Mário sabia que tinha cometido um erro. Aquele vírus não era suposto ter saído do laboratório. Não poderia imaginar que se iria dissipar de forma tão rápida e incontrolável. Só tinha passado um mês e meio desde o incidente, e já tinham sido disseminadas mais de três mil pessoas. Quando libertou a sua criação, não fazia ideia que efeito poderia ter no ser humano. Infelizmente a consequência mais dramática era a que estava a acontecer. A sua assistente Cecília era a mais prestável e amorosa das criaturas, como teria sido possível ele tê-la submetido a tal atrocidade?
Cecília tinha vinte e cinco anos e estava a viver o sonho de uma vida. Tinha conseguido entrar no Centro de Doenças Infecto-Contagiosas por mérito próprio, e trabalhar com o melhor especialista em microbiologia do planeta. O entusiasmo era constante na sua vida. O trabalho era tudo aquilo em que conseguia pensar. Tinha deixado para trás todo o convívio social, todas as relações amorosas, todos os laços familiares, em prole daquilo que julgava ser a melhor coisa que lhe tinha acontecido na vida. Quando Mário lhe tinha sugerido ser cobaia da sua experiência não sentia qualquer medo ou insegurança, queria ser voluntária. A ideia era genial, o vírus iria servir como um potenciador celular e aumentar as capacidades físicas e intelectuais do "infectado". Na verdade, Cecília tornou-se muito mais forte e rápida, aumentou dez vezes a sua capacidade de raciocínio matemático e três vezes mais a sua capacidade dedutiva. Parecia que tudo estava a funcionar. Cecília tinha saiu de quarentena treze dias depois de ter sido infectada.

Ninguém conseguiu prever a velocidade de transmissão do vírus. Rapidamente toda a família e amigos de Cecília tinham as mesmas capacidades e qualidades que ela. Parecia um sonho tornado realidade. Até que o vigésimo sexto dia chegou.

Fénix - Parte 1

Cecília ouviu um ruído metálico e estridente, abriu os olhos e o negrume manteve-se à sua volta. Conseguia sentir o inox gélido onde a tinham deitado, mas não sentia o peso da roupa, nem o ar exterior. Lançou as mãos para a frente e apercebeu-se que estava presa numa caixa. Seria um caixão?
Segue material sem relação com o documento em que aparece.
(** The queue after the frames of a frame set: [l] is what it has to acknowledge. *)
Lemma on_frame_set_inv received t buf self :
  Forall (in_range 8) buf -> zlen buf < 2 ^ 64 -> acks_inv received self -> blocked self = false ->
  zlen (acks_of (recvq self)) + (if received_since_ack self =? 0 then 0 else 1) <= received_since_ack self ->
  acks_inv (received ++ frame_set t buf self) (on_frame_set peer_addr local_addr t buf self).
Proof.
  intros Hbuf Hlen Hi Hb Hcount. unfold on_frame_set, frame_set. case_if; [by rewrite app_nil_r|].
  destruct (decode_input (owned_input t) buf) as [fs|] eqn:Ed; [|by rewrite app_nil_r].
  destruct (decode_input_frames _ _ _ Hbuf Hlen Ed) as (s & f & rest & -> & Hs24 & Hall). cbn [map take].
  destruct Hi as [Hr Hw Hc Hl _ Hs Hco]. assert (sequence_number f = s) as <- by (inversion Hall as [|? ? [? _] _]; done).
  set (s1 := if received_since_ack self =? 0 then _ else self).
  assert (recvq s1 = recvq self /\ wire s1 = wire self /\ receiving s1 = receiving self /\ blocked s1 = false /\
    1 <= received_since_ack s1 <= 32 /\ zlen (acks_of (recvq self)) + 1 <= received_since_ack s1) as (E1 & E2 & E3 & E4 & E5 & E6).
  { unfold s1. case_if; simpl; (split_and!; try done; blia). }
  clearbody s1. cbn [imap]. rewrite E1.
  pose proof (receive_first_acks (sequence_number f) (clock t (1 + 0)) f
    (imap ((fun i frame => (clock t (1 + i), frame)) ∘ S) rest) [] (recvq self) Hs24 Hw) as Hrec.
  destruct (receive _ [] (recvq self)) as [[invalid ready] q]. cbn [snd] in Hrec.
  destruct Hrec as (Hw' & Hlen' & Hx).
  { apply list.Forall_forall. intros [now g] Hin. apply elem_of_cons in Hin as [[= -> ->]|Hin].
    - by apply (proj1 (list.Forall_forall _ _) Hall), list_elem_of_here.
    - apply elem_of_lookup_imap_1 in Hin as (i & y & [= -> ->] & Hy).
      by apply (proj1 (list.Forall_forall _ _) Hall), list_elem_of_further, (list_elem_of_lookup_2 _ i). }
  set (s2 := if drained_after t || _ then _ else _).
  assert (acks_inv (received ++ [sequence_number f]) (s2 <| blocked := true |>)
          /\ blocked s2 = false) as [H2 H2b].
  { assert (forall x, acknowledged (wire self) x \/ in_ranges (acks_of q) x <-> covered self x \/ x = sequence_number f) as Hcov.
    { intros x. unfold covered. rewrite Hb, Hx. naive_solver. }
    assert (forall x, x ∈ received ++ [sequence_number f] -> in_range 24 x) as Hr'.
    { intros x [Hin|Hin%list_elem_of_singleton]%elem_of_app; [by apply Hr|by subst]. }
    assert (forall x, acknowledged (wire self) x \/ in_ranges (acks_of q) x -> x ∈ received ++ [sequence_number f]) as Hsound.
    { intros x Hin. apply elem_of_app. rewrite list_elem_of_singleton. apply Hcov in Hin as [Hin| ->]; [left; by apply Hs|by right]. }
    assert (receiving self = true -> forall x, x ∈ received ++ [sequence_number f] ->
      acknowledged (wire self) x \/ in_ranges (acks_of q) x) as Hcomp.
    { intros Hrc x Hin. apply Hcov. apply elem_of_app in Hin as [Hin|Hin%list_elem_of_singleton]; [left; by apply Hco|by right]. }
    clear Hcov Hx Hs Hco. unfold s2. simpl. split; [|by case_if]. destruct (drained_after t || _) eqn:Ed2.
    - split; simpl; [done|constructor|lia|lia|intros _; split; [done|lia]|..]; rewrite ?E3; unfold covered; simpl; rewrite ?E2.
      + intros x [?|[?%in_ranges_nil|[_ ?]]]; [|done|]; apply Hsound; tauto.
      + intros Hrc x Hin. destruct (Hcomp Hrc x Hin); tauto.
    - apply orb_false_iff in Ed2 as [_ Ed2]. split; simpl; [done|done|blia|lia|intros _; split; [constructor|simpl; lia]|..]; rewrite ?E3; unfold covered; simpl; rewrite ?E2.
      + intros x [?|[?|[_ ?%in_ranges_nil]]]; [| |done]; apply Hsound; tauto.
      + intros Hrc x Hin. destruct (Hcomp Hrc x Hin); tauto. }
  clearbody s2. set (s3 := if needs_maintenance (recvq s2) then _ else s2).
  assert (quiet (s2 <| blocked := true |>) (s3 <| blocked := true |>) /\ blocked s3 = false) as [H3 H3b]
    by (unfold s3; case_if; (split; [quiet_fields|done])).
  apply (quiet_inv _ _ _ H3) in H2. clearbody s3. clear H3. destruct invalid; [|by apply process_ready_inv].
  destruct H2 as [G1 G2 G3 G4 G5 G6 G7]. split; simpl; try done; try congruence.
  intros x Hcx. apply G6. unfold covered in *. simpl in *. destruct Hcx as [?|[?|[? _]]]; [tauto|tauto|congruence].
Qed.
Olhou para os pés e viu uma fresta de luz. Impaciente e nervosa pontapeou a parede, que lhe parecia uma porta resistente, nada se mexeu. Continuou a forçar a parede frenética e insistentemente, sem obter resultado algum. O barulho que a tinha acordado foi extinto com a mesma rapidez com que havia aparecido. Não sabia se era o pânico, ou se de facto já não existiam ondas sonoras que produzissem aquele som. Ao fim de várias tentativas infrutíferas deixou de tentar abrir a porta (ou parede) que deixava escapar uma aresta de luz. Manteve-se em silêncio durante escassos minutos, o frio venceu-a e o seu corpo começou a tremer.

Edgar trabalhava na morgue de um centro de doenças infecto-contagiosas. Há muito tempo que não tinham tantas autópsias em atraso, há décadas que não davam tanta importância ao trabalho que fazia. O cansaço começou a tomar conta do seu corpo, já não aguentava nem mais um minuto. Edgar caminhou praticamente inanimado para a máquina de café e esperou pacientemente que a cafeína lhe fizesse efeito. Sentiu passos de corrida no corredor. Olhou curioso para a porta automática e esperou que não fosse outra pessoa chamá-lo para mais uma autópsia. – Edgar? – Ed! – Uma voz aguda e, outra grave, gritavam insistentemente por ele. – Sim? – Perguntou pesaroso. – Assim que viu os dois colegas sem fôlego levantou-se num ápice. – Que se passa? – Perguntou nervosamente. – Temos mais cinco! – Edgar deitou o copo de plástico no lixo e desejou que aquele vírus nunca tivesse abandonado o laboratório onde havia sido criado.